## Assigned task
Write out, without any change, the lines in the material below that run from the line with "is_revoked : bool" through the line with "local_actions := acts", both included.
START Data records
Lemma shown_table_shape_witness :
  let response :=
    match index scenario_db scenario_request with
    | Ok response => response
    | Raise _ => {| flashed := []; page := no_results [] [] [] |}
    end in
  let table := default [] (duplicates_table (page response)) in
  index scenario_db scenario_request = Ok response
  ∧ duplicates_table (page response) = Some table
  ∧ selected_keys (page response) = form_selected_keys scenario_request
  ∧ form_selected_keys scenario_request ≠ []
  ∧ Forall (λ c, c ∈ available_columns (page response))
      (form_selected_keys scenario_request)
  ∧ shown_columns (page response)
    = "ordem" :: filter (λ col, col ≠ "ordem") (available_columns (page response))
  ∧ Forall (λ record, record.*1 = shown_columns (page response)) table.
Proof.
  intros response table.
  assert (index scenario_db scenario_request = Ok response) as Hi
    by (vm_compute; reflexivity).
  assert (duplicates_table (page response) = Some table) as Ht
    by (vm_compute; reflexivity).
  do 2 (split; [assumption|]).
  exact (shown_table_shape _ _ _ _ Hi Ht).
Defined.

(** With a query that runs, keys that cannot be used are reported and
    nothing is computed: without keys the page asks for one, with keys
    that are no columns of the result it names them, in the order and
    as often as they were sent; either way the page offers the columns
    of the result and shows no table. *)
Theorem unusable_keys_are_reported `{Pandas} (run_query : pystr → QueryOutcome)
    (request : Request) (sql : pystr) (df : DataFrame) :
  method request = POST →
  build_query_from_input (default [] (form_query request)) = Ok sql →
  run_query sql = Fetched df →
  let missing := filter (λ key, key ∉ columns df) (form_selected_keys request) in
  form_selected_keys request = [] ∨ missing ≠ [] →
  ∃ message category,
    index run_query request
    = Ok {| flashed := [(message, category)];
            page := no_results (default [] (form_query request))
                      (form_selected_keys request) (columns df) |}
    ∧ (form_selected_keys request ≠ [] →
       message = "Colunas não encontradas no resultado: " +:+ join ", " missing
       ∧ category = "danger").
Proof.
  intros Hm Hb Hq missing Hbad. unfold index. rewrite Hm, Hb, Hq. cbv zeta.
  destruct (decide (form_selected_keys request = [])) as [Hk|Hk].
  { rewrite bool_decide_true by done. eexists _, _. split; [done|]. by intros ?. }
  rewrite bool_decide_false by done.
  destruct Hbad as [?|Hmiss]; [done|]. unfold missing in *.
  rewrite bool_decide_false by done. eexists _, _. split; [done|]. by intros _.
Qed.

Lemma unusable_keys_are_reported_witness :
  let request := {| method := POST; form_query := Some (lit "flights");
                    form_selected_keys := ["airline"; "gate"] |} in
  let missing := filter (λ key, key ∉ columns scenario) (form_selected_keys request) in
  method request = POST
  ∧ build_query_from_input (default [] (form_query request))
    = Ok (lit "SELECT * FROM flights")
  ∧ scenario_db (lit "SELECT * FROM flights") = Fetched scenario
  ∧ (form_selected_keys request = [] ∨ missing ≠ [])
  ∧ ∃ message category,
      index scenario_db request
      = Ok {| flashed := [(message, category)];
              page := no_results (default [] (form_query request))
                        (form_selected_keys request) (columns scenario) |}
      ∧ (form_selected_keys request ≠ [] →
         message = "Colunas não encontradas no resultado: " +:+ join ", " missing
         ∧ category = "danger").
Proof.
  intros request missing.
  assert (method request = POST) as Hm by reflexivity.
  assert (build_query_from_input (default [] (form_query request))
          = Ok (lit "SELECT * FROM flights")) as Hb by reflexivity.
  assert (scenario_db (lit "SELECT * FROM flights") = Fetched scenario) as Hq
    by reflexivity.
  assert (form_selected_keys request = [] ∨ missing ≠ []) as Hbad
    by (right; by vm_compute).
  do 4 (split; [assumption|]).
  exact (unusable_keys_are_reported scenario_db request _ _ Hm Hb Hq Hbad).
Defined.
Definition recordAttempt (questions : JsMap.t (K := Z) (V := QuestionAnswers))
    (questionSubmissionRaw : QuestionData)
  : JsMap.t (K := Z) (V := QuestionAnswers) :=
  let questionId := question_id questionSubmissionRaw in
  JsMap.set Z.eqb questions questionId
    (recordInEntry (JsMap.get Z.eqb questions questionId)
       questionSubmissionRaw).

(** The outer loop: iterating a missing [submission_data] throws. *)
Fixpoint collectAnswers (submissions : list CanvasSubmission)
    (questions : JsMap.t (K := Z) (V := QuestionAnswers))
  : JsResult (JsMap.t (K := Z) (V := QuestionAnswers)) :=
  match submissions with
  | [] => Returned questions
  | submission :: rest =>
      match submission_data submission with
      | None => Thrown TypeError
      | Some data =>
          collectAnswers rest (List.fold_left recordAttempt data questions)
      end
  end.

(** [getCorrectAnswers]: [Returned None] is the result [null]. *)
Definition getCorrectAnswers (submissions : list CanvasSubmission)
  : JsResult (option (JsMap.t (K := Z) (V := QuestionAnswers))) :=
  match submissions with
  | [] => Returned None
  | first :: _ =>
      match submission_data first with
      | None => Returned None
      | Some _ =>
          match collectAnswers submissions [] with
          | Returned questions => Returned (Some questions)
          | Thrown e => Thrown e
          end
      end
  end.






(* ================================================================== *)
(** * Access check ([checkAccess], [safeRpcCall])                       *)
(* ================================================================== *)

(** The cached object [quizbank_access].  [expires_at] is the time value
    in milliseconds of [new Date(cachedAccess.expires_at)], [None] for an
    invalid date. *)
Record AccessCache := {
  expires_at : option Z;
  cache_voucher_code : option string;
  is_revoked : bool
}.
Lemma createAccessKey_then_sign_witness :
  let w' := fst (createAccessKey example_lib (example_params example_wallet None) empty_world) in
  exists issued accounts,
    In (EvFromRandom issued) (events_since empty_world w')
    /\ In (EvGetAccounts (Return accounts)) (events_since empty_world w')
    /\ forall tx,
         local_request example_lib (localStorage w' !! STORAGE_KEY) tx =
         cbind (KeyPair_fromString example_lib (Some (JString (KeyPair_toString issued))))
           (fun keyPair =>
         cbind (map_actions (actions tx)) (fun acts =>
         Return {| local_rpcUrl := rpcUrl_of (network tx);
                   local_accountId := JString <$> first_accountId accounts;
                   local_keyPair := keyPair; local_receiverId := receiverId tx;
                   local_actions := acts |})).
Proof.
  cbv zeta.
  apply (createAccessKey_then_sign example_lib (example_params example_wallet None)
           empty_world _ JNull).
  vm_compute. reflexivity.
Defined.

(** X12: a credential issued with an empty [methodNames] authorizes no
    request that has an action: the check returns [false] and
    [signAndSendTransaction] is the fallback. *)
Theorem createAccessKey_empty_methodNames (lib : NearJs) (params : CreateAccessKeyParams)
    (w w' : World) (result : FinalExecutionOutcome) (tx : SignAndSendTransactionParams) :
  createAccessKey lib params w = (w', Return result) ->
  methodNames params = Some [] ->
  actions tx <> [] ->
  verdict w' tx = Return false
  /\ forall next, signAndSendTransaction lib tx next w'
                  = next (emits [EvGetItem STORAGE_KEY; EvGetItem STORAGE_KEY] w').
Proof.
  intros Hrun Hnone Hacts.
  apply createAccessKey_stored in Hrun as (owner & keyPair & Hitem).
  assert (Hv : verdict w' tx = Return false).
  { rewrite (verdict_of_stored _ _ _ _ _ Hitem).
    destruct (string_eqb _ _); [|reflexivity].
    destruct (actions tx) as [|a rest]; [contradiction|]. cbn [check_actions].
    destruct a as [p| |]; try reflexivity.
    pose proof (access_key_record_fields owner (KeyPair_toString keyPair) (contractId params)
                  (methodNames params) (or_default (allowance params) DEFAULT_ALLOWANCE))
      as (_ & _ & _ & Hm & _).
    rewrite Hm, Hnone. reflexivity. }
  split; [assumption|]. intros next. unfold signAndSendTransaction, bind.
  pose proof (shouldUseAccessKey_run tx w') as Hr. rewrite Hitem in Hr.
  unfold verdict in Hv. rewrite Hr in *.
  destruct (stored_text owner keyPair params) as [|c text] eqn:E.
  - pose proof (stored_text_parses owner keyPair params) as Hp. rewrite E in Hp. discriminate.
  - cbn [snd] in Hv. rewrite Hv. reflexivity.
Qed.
END Data records
## Written solution
  is_revoked : bool
}.
Lemma createAccessKey_then_sign_witness :
  let w' := fst (createAccessKey example_lib (example_params example_wallet None) empty_world) in
  exists issued accounts,
    In (EvFromRandom issued) (events_since empty_world w')
    /\ In (EvGetAccounts (Return accounts)) (events_since empty_world w')
    /\ forall tx,
         local_request example_lib (localStorage w' !! STORAGE_KEY) tx =
         cbind (KeyPair_fromString example_lib (Some (JString (KeyPair_toString issued))))
           (fun keyPair =>
         cbind (map_actions (actions tx)) (fun acts =>
         Return {| local_rpcUrl := rpcUrl_of (network tx);
                   local_accountId := JString <$> first_accountId accounts;
                   local_keyPair := keyPair; local_receiverId := receiverId tx;
                   local_actions := acts |})).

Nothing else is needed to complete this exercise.